Vera Katarzyna Heckelmann hat als Schülerin des Ulrichsgymnasiums Norden an der elften Ausschreibung zum Schülerpreis für ostfriesische Kultur und Geschichte 2020 teilgenommen. Die Jury hat ihre Arbeit „Antisemitismus: eine jüdische Familie von Norderney“ mit dem ersten Preis ausgezeichnet.
Vera Heckelmann stellt sich der Aufgabe, das Schicksal einer jüdischen Familie in den ersten 40 Jahren des 20. Jahrhunderts in einem biographischen Ansatz zu beschreiben und nimmt eine Zeitungsanzeige des jüdischen Bernsteindrechslers und Souvenirverkäufers auf Norderney Moritz Klompus zum Ausgangspunkt ihrer Beschäftigung. Die Familie hatte litauische und ostdeutsche Wurzeln, aber seit 1893 gab es zwei wirtschaftliche Standorte in Hannover und vor allem auf Norderney. Hier wurden sechs der sieben Kinder geboren, nur ein Sohn hat die Shoa überlebt. Vera Heckelmann skizziert die jüdische Kultur auf der bis zum Beginn der NS-Zeit liberal geprägten Insel Norderney, spürt aber auch einem bereits früh erkennbaren latenten Rassismus nach. Die Familie Klompus ist um die Wende zum 20. Jahrhundert nach Norderney gezogen und hat dort ein Souvenirgeschäft aufgebaut, das den Ersten Weltkrieg auf der Insel noch vergleichsweise gut überstanden hat. Nach der Inflationszeit der 1920er Jahre gründete Moritz Klompus außerdem eine Spielwarenhandlung in Hannover. Vera Heckelmann zeigt, wie das Familiengeschäft in der Weltwirtschaftskrise zu Beginn der 1930er Jahre unter Druck geriet, während gleichzeitig der Antisemitismus auf Norderney zunahm und ab 1933 jüdische Geschäftsleute und Unternehmer bedrängt wurden, die Insel zu verlassen. Das Geschäft der Familie Klompus war das letzte, das zum Zeitpunkt der Reichspogromnacht noch existierte. Anschließend wurde die Familie nach Hannover vertrieben, wo sie bis zum Abtransport in die Konzentrationslager Ende 1941 in einem „Judenhaus“ lebte.

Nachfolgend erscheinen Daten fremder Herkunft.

(** X18: while the sums stay within the range of 32-bit floats, each
    average of version 1 lies between any bounds that hold for the entries
    it averages: if [lo <= x[b, s, c] <= hi] for all [s <= t] then
    [lo <= xbow1[b, t, c] <= hi]. *)
Theorem xbow1_between_bounds_in_range (B T C : nat) (x : tensor3)
        (M : R) (b t c : nat) (lo hi : R) :
  shape3 B T C x -> bounded3 M x -> sums_in_range T M ->
  (b < B)%nat -> (t < T)%nat -> (c < C)%nat ->
  (forall s, (s <= t)%nat ->
     lo <= nth c (nth s (nth b x []) []) 0 <= hi) ->
  lo <= nth c (nth t (nth b (Version1.xbow1 B T C x) []) []) 0 <= hi /\
  forall n, (n <= t + 1)%nat ->
    2 * Rabs (bigsum (fun s => nth c (nth s (nth b x []) []) 0) n)
    <= f32_max.
Proof.
  intros Hx HM HR Hb Ht Hc Hbound. split.
  - now apply (xbow1_between_bounds_exact B T C x).
  - intros n Hn. now apply (prefix_sums_in_range M B T C x b t c n).
Qed.

Lemma xbow1_between_bounds_in_range_witness :
  1 <= nth 0 (nth 2 (nth 0 (Version1.xbow1 2 3 2 x_small) []) []) 0 <= 5.
Proof.
  assert (Hb : forall s, (s <= 2)%nat ->
            1 <= nth 0 (nth s (nth 0 x_small []) []) 0 <= 5).
  { intros s Hs. destruct s as [|[|[|s']]]; [| | |lia]; simpl; lra. }
  exact (proj1 (xbow1_between_bounds_in_range 2 3 2 x_small 6 0 2 0 1 5
           ltac:(shape) ltac:(bounded) ltac:(in_range)
           ltac:(side) ltac:(side) ltac:(side) Hb)).
Defined.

Die Facharbeit von Vera Heckelmann überzeugt durch ihre Eigenständigkeit. Ihre sachliche aber auch darüber hinaus gehende persönliche, emotionale Anteilnahme an dem Schicksal der Familie Klompus wird eingangs sehr gut begründet. Die Arbeit zeichnet sich durch eine konzentrierte, sinnvoll aufgebaute Darstellung aus. Das weite Thema der Judenverfolgung wird auf einen für diese Arbeit passenden Rahmen eingegrenzt. Vera Heckelmann hat für ihre Facharbeit eine gute Recherche betrieben und neben der relevanten Fachliteratur sehr unterschiedliche Quellen aus den Archiven und aus dem Internet herangezogen und diese auf eine angemessene Weise für ihr Thema genutzt. Die dargestellte Familiengeschichte ist auf bedeutsame Ausschnitte eingegrenzt, in denen die wirtschaftliche Entwicklung, vor allem aber auch das persönliche Schicksal im Vordergrund stehen. Die Erkenntnisse werden in der Facharbeit im Sinne einer exemplarischen Untersuchung gut dokumentiert, und sie hat ein engagiertes Fazit verfasst. Über einige formale und sprachliche Ungenauigkeiten lässt sich hinwegsehen.
Die Jury hat sich dafür ausgesprochen, die Arbeit von Vera Heckelmann mit dem Schülerpreis für ostfriesische Kultur und Geschichte 2020 auszuzeichnen.
Wir gratulieren Vera Heckelmann zu dieser besonderen Leistung.